Data records:
————————
(* ===== verification/KInv.v ===== *)
(** * The invariant of the kernel's objects

    [OInv] puts together what each kind of object promises about itself and its
    waiters.  It discharges the interfaces the objects' own theorems are proved
    against: [ObjInv] and [MemInv] of [Switch], a [Holds] for each kind, and
    [SlabInv] for memory slabs, whose free lists live in memory that nothing else
    may write. *)

From S2P Require Import Prelude Timeout PriorityQ KState KLogic MemOps Sched SchedInv SchedOps Switch.
From S2P Require Import Sem Mutex Condvar Stack Msgq Events MemSlab.

Local Open Scope Z_scope.

(** Memory that holds no link of a free list. *)
Definition writable (s : kstate) (p : Z) : Prop := ~ free_cell s p.

(** Memory the kernel itself uses for the objects. *)
Definition obj_uses (s : kstate) (a : addr) (o : kobj) (p : Z) : Prop :=
  match o with
  | O_stack o => stk_base o <= p < stk_top o
  | O_msgq q => within (buffer_start q) (max_msgs q * msg_size q) p \/
      exists t, t ∈ waitq s (WQ_obj a) /\ within (waiter_buffer s t) (msg_size q) p
  | _ => False
  end.
Definition used (s : kstate) (p : Z) : Prop := exists a o, objs s !! a = Some o /\ obj_uses s a o p.

(** What an object sees when something else changes. *)
Record local_frame (a : addr) (s s' : kstate) : Prop := {
  lf_mem : forall p, is_Some (mem s !! p) -> is_Some (mem s' !! p);
  lf_dom : forall t, is_Some (threads s !! t) -> is_Some (threads s' !! t);
  lf_waitq : waitq s' (WQ_obj a) `sublist_of` waitq s (WQ_obj a);
  lf_data : forall t, t ∈ waitq s' (WQ_obj a) -> waiter_data <$> threads s' !! t = waiter_data <$> threads s !! t
}.

Lemma wframe_local a s s' : wframe s s' -> local_frame a s s'.
Proof. intros []. split; [done|intros t; by apply wf_dom|done|]. intros t. apply wf_data. Qed.

Lemma pframe_local w a' t s s' : pframe t w s s' -> w <> WQ_obj a' -> local_frame a' s s'.
Proof.
  intros Hp Hne. assert (Ewq : waitq s' (WQ_obj a') = waitq s (WQ_obj a')).
  { rewrite (pf_waitq _ _ _ _ Hp), decide_False; [done|congruence]. }
  assert (Hth : forall u, (is_Some (threads s !! u) -> is_Some (threads s' !! u)) /\
    (is_Some (threads s !! u) -> waiter_data <$> threads s' !! u = waiter_data <$> threads s !! u)).
  { intros u. destruct (decide (u = t)) as [->|Hu]; [|by rewrite (pf_other _ _ _ _ Hp)].
    destruct (threads s !! t) as [th|] eqn:E; [|by split; intros []]. destruct (pf_self _ _ _ _ Hp th E) as (th' & -> & Hd & _).
    cbn. rewrite Hd. split; eauto. }
  split; [by rewrite (pf_mem _ _ _ _ Hp)|intros u; by apply Hth|by rewrite Ewq|].
  intros u _. destruct (threads s !! u) as [th|] eqn:E.
  - rewrite <- E. apply Hth. by rewrite E.
  - rewrite (pf_other _ _ _ _ Hp), E; [done|]. intros ->. pose proof (pf_dom _ _ _ _ Hp) as []. congruence.
Qed.

Section KInv.
Context `{KConfig}.
Implicit Types (s : kstate) (a : addr) (o : kobj) (p : Z).

Definition obj_ok (s : kstate) (a : addr) (o : kobj) : Prop :=
  match o with
  | O_sem o => sem_ok s a o
  | O_mutex o => mutex_ok s a o
  | O_condvar => True
  | O_msgq o => msgq_ok writable s a o
  | O_stack o => stack_ok writable s a o
  | O_event o => event_ok s a o
  | O_slab o => slab_ok s a o
  end.

Definition OInv (s : kstate) : Prop :=
  wake_ok s /\ forall a o, objs s !! a = Some o -> obj_ok s a o.

(** ** Frames *)

(** The free lists are as they were. *)
Definition free_kept (s s' : kstate) : Prop := forall p, free_cell s p -> mem s' !! p = mem s !! p.

Definition same_slabs (s s' : kstate) : Prop :=
  forall a (o : k_mem_slab), objs s' !! a = Some (O_slab o) <-> objs s !! a = Some (O_slab o).

Lemma free_cell_stable s s' p :
  OInv s -> same_slabs s s' -> free_kept s s' -> free_cell s' p -> free_cell s p.
Proof.
  intros [_ HJ] Hsl Hk (a & o & l & Ea & Hc & Hp). apply Hsl in Ea. exists a, o.
  destruct (HJ a _ Ea) as (_ & l0 & (Hc0 & _) & _). exists l0. split_and!; [done..|].
  assert (l = l0) as <-; [|done]. eapply chain_unique; [exact Hc|]. eapply chain_ext; [|exact Hc0].
  intros q Hq. apply Hk. by exists a, o, l0.
Qed.

Lemma region_frame s s' p k :
  (forall q, is_Some (mem s !! q) -> is_Some (mem s' !! q)) ->
  (forall q, within p k q -> writable s q -> writable s' q) -> region writable s p k -> region writable s' p k.
Proof. intros Hm Hw [H1 H2]. split; intros q Hq; auto. Qed.

Lemma waiter_buffer_frame a s s' t :
  local_frame a s s' -> t ∈ waitq s' (WQ_obj a) -> waiter_buffer s' t = waiter_buffer s t.
Proof.
  intros Hf Ht. pose proof (lf_data _ _ _ Hf t Ht) as Hd. unfold waiter_buffer.
  destruct (threads s' !! t), (threads s !! t); try done. by injection Hd.
Qed.

Lemma met_frame a s s' t ev :
  local_frame a s s' -> t ∈ waitq s' (WQ_obj a) ->
  met ev s' t = met ev s t /\ (th_events <$> threads s' !! t) = (th_events <$> threads s !! t).
Proof.
  intros Hf Ht. pose proof (lf_data _ _ _ Hf t Ht) as Hd. unfold met.
  destruct (threads s' !! t), (threads s !! t); try done. cbn. injection Hd as _ -> ->. done.
Qed.

Lemma sublist_nonempty {A} (l1 l2 : list A) : l1 `sublist_of` l2 -> l1 <> [] -> l2 <> [].
Proof. intros Hs Hn ->. apply Hn. by apply sublist_nil_r in Hs. Qed.

(** An object that is not touched is in order as before. *)
Lemma obj_ok_frame s s' a o :
  local_frame a s s' -> free_kept s s' ->
  (forall p, obj_uses s a o p -> writable s p -> writable s' p) ->
  objs s !! a = Some o -> obj_ok s a o -> obj_ok s' a o.
Proof.
  intros Hf Hk Hw E. pose proof (lf_waitq _ _ _ Hf) as Hsub. pose proof (lf_mem _ _ _ Hf) as Hm.
  assert (Hin : forall t, t ∈ waitq s' (WQ_obj a) -> t ∈ waitq s (WQ_obj a)) by (intros t Ht; by eapply elem_of_sublist).
  pose proof (sublist_nonempty _ _ Hsub) as Hne. destruct o as [o|o| |o|o|o|o]; cbn [obj_ok].
  - intros (H1 & H2 & H3). split; [done|]. split; [done|]. auto.
  - intros (H1 & H2 & H3 & H4 & H5). split; [done|]. split; [done|]. split; [done|]. split; [auto|].
    intros t Ht. destruct (H5 t Ht) as (? & ? & Hn). split_and!; [done|by apply (lf_dom _ _ _ Hf)|auto].
  - done.
  - intros (H1 & H2 & H3 & H4). split_and!; [done| |auto|].
    + eapply region_frame; [done| |done]. intros p Hp. apply Hw. by left.
    + intros t Ht. rewrite (waiter_buffer_frame a s) by done. eapply region_frame; [done| |by apply H4, Hin].
      intros p Hp. apply Hw. right. eauto.
  - intros (k & m & Hkm & Hn & Ht & Hc & Hwq). exists k, m. split_and!; [done..| |auto].
    intros i Hi p. destruct (Hc i Hi) as [H1 H2]. split; [auto|]. apply Hw; [|done]. subst p. cbn. rewrite Ht.
    unfold sizeof_stack_data_t. lia.
  - intros [H1 H2]. split; [done|]. apply Forall_forall. intros t Ht. rewrite Forall_forall in H2.
    destruct (met_frame a s s' t (ev_events o) Hf Ht) as [-> ->]. auto.
  - intros ([] & l & (Hc & Hl) & Hwq). split; [split; auto|]. exists l. split; [|auto]. split; [|done].
    eapply chain_ext; [|exact Hc]. intros b Hb. apply Hk. by exists a, o, l.
Qed.

(** Every object is untouched or was left in order. *)
Lemma OInv_step s s' :
  OInv s -> wake_ok s' -> free_kept s s' -> (forall p, used s p -> writable s p -> writable s' p) ->
  (forall a o, objs s' !! a = Some o -> (objs s !! a = Some o /\ local_frame a s s') \/ obj_ok s' a o) -> OInv s'.
Proof.
  intros [_ HJ] Hwk Hk Hu Ho. split; [done|]. intros a o E. destruct (Ho a o E) as [[E0 Hf]|]; [|done].
  eapply obj_ok_frame; eauto. intros p Hp. apply Hu. by exists a, o.
Qed.

Lemma writable_kept s s' p : OInv s -> same_slabs s s' -> free_kept s s' -> writable s p -> writable s' p.
Proof. intros HJ Hs Hk Hw Hc. by eapply Hw, free_cell_stable. Qed.

Lemma free_kept_writable s s' :
  (forall p, mem s' !! p <> mem s !! p -> writable s p) -> free_kept s s'.
Proof.
  intros Hw p Hp. destruct (decide (mem s' !! p = mem s !! p)) as [|Hne]; [done|]. by destruct (Hw p Hne).
Qed.

Lemma free_kept_mem s s' : mem s' = mem s -> free_kept s s'.
Proof. intros Em p _. by rewrite Em. Qed.

#[export] Instance OInv_mem : MemInv OInv writable.
Proof.
  split.
  - intros s m HJ Hm Hw. pose proof (free_kept_writable s (set_mem m s) Hw) as Hk.
    eapply OInv_step; [done|apply HJ|done| |].
    + intros p _. by apply writable_kept.
    + intros a o E. left. split; [done|]. split; try done. intros p. apply Hm.
  - intros s s' p HJ Hsl Hw. apply writable_kept; [done..|]. by apply free_kept_writable.
Qed.

(** A change to one object that is not a slab. *)
Lemma OInv_put s s' a o o' :
  OInv s -> objs s !! a = Some o -> wframe s s' -> objs s' = <[a := o']> (objs s) -> mem s' = mem s ->
  (forall x, o <> O_slab x) -> (forall x, o' <> O_slab x) -> obj_ok s' a o' -> OInv s'.
Proof.
  intros HJ E Hf Eo Em Hn Hn' Hok.
  eapply OInv_step; [done|apply (wf_wake _ _ Hf), HJ|by apply free_kept_mem| |].
  - intros p _. apply writable_kept; [done| |by apply free_kept_mem]. intros a' x. rewrite Eo.
    destruct (decide (a' = a)) as [->|]; [|by rewrite lookup_insert_ne].
    rewrite lookup_insert_eq, E. split; intros [= ->]; [by destruct (Hn' x)|by destruct (Hn x)].
  - intros a' x. rewrite Eo. destruct (decide (a' = a)) as [->|].
    + rewrite lookup_insert_eq. intros [= <-]. by right.
    + rewrite lookup_insert_ne by done. intros E'. left. split; [done|by apply wframe_local].
Qed.

(** A thread starts to wait. *)
Lemma OInv_pframe s s' t w :
  OInv s -> pframe t w s s' -> (forall a o, w = WQ_obj a -> objs s !! a = Some o -> obj_ok s' a o) -> OInv s'.
Proof.
  intros HJ Hp Hok. pose proof (pf_mem _ _ _ _ Hp) as Em.
  eapply OInv_step; [done| |by apply free_kept_mem| |].
  - intros u thu Eu. destruct HJ as [Hwk _]. destruct (decide (u = t)) as [->|Hu].
    + destruct (pf_dom _ _ _ _ Hp) as [th Et]. destruct (pf_self _ _ _ _ Hp th Et) as (th' & E' & _ & _ & _ & _ & Hw).
      assert (thu = th') as -> by congruence. rewrite Hw. by apply (Hwk t).
    + apply (Hwk u). by rewrite <- (pf_other _ _ _ _ Hp).
  - intros p _. apply writable_kept; [done| |by apply free_kept_mem]. intros a' x. by rewrite (pf_objs _ _ _ _ Hp).
  - intros a' x. rewrite (pf_objs _ _ _ _ Hp). intros E'. destruct (decide (w = WQ_obj a')) as [Hw|].
    + right. by apply Hok.
    + left. split; [done|]. by eapply pframe_local.
Qed.

Lemma OInv_pend s s' t a o :
  OInv s -> objs s !! a = Some o -> pframe t (WQ_obj a) s s' -> obj_ok s' a o -> OInv s'.
Proof.
  intros HJ E Hp Hok. eapply OInv_pframe; [done..|]. intros a' o' [= <-] E'. congruence.
Qed.

#[export] Instance OInv_obj : ObjInv OInv.
Proof.
  split; [by intros s []| |by intros s s' t u HJ Hp; eapply OInv_pframe]. intros s s' Hf Eo Em HJ.
  eapply OInv_step; [done|apply (wf_wake _ _ Hf), HJ|by apply free_kept_mem| |].
  - intros p _. apply writable_kept; [done| |by apply free_kept_mem]. intros a o. by rewrite Eo.
  - intros a o E. left. rewrite <- Eo. split; [done|by apply wframe_local].
Qed.

Ltac holds_tac :=
  split; [intros s a o [_ HJ] E; by apply (HJ a _ E)
         |intros s s' a o o' HJ E Hf Eo Em Hok; by eapply OInv_put
         |intros s s' t a o HJ E Hp Hok; by eapply OInv_pend].

#[export] Instance OInv_sem : Holds OInv O_sem sem_ok.
Proof. holds_tac. Qed.
#[export] Instance OInv_mutex : Holds OInv O_mutex mutex_ok.
Proof. holds_tac. Qed.
#[export] Instance OInv_condvar : Holds OInv mk_condvar condvar_ok.
Proof. holds_tac. Qed.
#[export] Instance OInv_msgq : Holds OInv O_msgq (msgq_ok writable).
Proof. holds_tac. Qed.
#[export] Instance OInv_stack : Holds OInv O_stack (stack_ok writable).
Proof. holds_tac. Qed.
#[export] Instance OInv_event : Holds OInv O_event event_ok.
Proof. holds_tac. Qed.

#[export] Instance OInv_slab : SlabInv OInv used.
Proof.
  split.
  - intros s a o [_ HJ] E. by apply (HJ a _ E).
  - intros s s' a o o' HJ E Hf Eo Hm Hw Hok Hfree. pose proof (free_kept_writable s s' Hw) as Hk.
    eapply OInv_step; [done|apply (wf_wake _ _ Hf), HJ|done| |].
    + intros p Hp Hwp Hc. by destruct (Hfree p Hc).
    + intros a' x. rewrite Eo. destruct (decide (a' = a)) as [->|].
      * rewrite lookup_insert_eq. intros [= <-]. by right.
      * rewrite lookup_insert_ne by done. intros E'. left. split; [done|by apply wframe_local].
  - intros s i p. done.
  - intros s s' t a o HJ E Hp Hok. by eapply OInv_pend.
Qed.
End KInv.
————————
## Task statement:
Lines to set down from above: the line with "by eapply OInv_put", the line with "- intros s i p. done.", and every line between, each exactly as written.

## Response below:
         |intros s s' a o o' HJ E Hf Eo Em Hok; by eapply OInv_put
         |intros s s' t a o HJ E Hp Hok; by eapply OInv_pend].

#[export] Instance OInv_sem : Holds OInv O_sem sem_ok.
Proof. holds_tac. Qed.
#[export] Instance OInv_mutex : Holds OInv O_mutex mutex_ok.
Proof. holds_tac. Qed.
#[export] Instance OInv_condvar : Holds OInv mk_condvar condvar_ok.
Proof. holds_tac. Qed.
#[export] Instance OInv_msgq : Holds OInv O_msgq (msgq_ok writable).
Proof. holds_tac. Qed.
#[export] Instance OInv_stack : Holds OInv O_stack (stack_ok writable).
Proof. holds_tac. Qed.
#[export] Instance OInv_event : Holds OInv O_event event_ok.
Proof. holds_tac. Qed.

#[export] Instance OInv_slab : SlabInv OInv used.
Proof.
  split.
  - intros s a o [_ HJ] E. by apply (HJ a _ E).
  - intros s s' a o o' HJ E Hf Eo Hm Hw Hok Hfree. pose proof (free_kept_writable s s' Hw) as Hk.
    eapply OInv_step; [done|apply (wf_wake _ _ Hf), HJ|done| |].
    + intros p Hp Hwp Hc. by destruct (Hfree p Hc).
    + intros a' x. rewrite Eo. destruct (decide (a' = a)) as [->|].
      * rewrite lookup_insert_eq. intros [= <-]. by right.
      * rewrite lookup_insert_ne by done. intros E'. left. split; [done|by apply wframe_local].
  - intros s i p. done.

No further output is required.